• Aim of the exercise: Each record must appear in the answer exactly as it does in the data.

• Collected data:
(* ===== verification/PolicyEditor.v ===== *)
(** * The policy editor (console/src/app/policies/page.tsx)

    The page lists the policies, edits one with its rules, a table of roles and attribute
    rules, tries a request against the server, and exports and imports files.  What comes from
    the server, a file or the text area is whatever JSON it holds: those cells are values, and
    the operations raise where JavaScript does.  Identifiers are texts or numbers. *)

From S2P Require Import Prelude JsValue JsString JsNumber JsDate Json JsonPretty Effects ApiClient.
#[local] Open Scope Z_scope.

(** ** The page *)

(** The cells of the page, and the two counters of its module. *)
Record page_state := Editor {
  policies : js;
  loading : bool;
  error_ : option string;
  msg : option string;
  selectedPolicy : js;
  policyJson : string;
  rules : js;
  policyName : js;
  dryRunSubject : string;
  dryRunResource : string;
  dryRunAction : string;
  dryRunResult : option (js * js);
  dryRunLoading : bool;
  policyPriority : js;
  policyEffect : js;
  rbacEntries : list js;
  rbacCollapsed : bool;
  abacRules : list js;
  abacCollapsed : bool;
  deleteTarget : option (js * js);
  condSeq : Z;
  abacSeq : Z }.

• Written response:
(* ===== verification/PolicyEditor.v ===== *)
(** * The policy editor (console/src/app/policies/page.tsx)

    The page lists the policies, edits one with its rules, a table of roles and attribute
    rules, tries a request against the server, and exports and imports files.  What comes from
    the server, a file or the text area is whatever JSON it holds: those cells are values, and
    the operations raise where JavaScript does.  Identifiers are texts or numbers. *)

From S2P Require Import Prelude JsValue JsString JsNumber JsDate Json JsonPretty Effects ApiClient.
#[local] Open Scope Z_scope.

(** ** The page *)

(** The cells of the page, and the two counters of its module. *)
Record page_state := Editor {
  policies : js;
  loading : bool;
  error_ : option string;
  msg : option string;
  selectedPolicy : js;
  policyJson : string;
  rules : js;
  policyName : js;
  dryRunSubject : string;
  dryRunResource : string;
  dryRunAction : string;
  dryRunResult : option (js * js);
  dryRunLoading : bool;
  policyPriority : js;
  policyEffect : js;
  rbacEntries : list js;
  rbacCollapsed : bool;
  abacRules : list js;
  abacCollapsed : bool;
  deleteTarget : option (js * js);
  condSeq : Z;
  abacSeq : Z }.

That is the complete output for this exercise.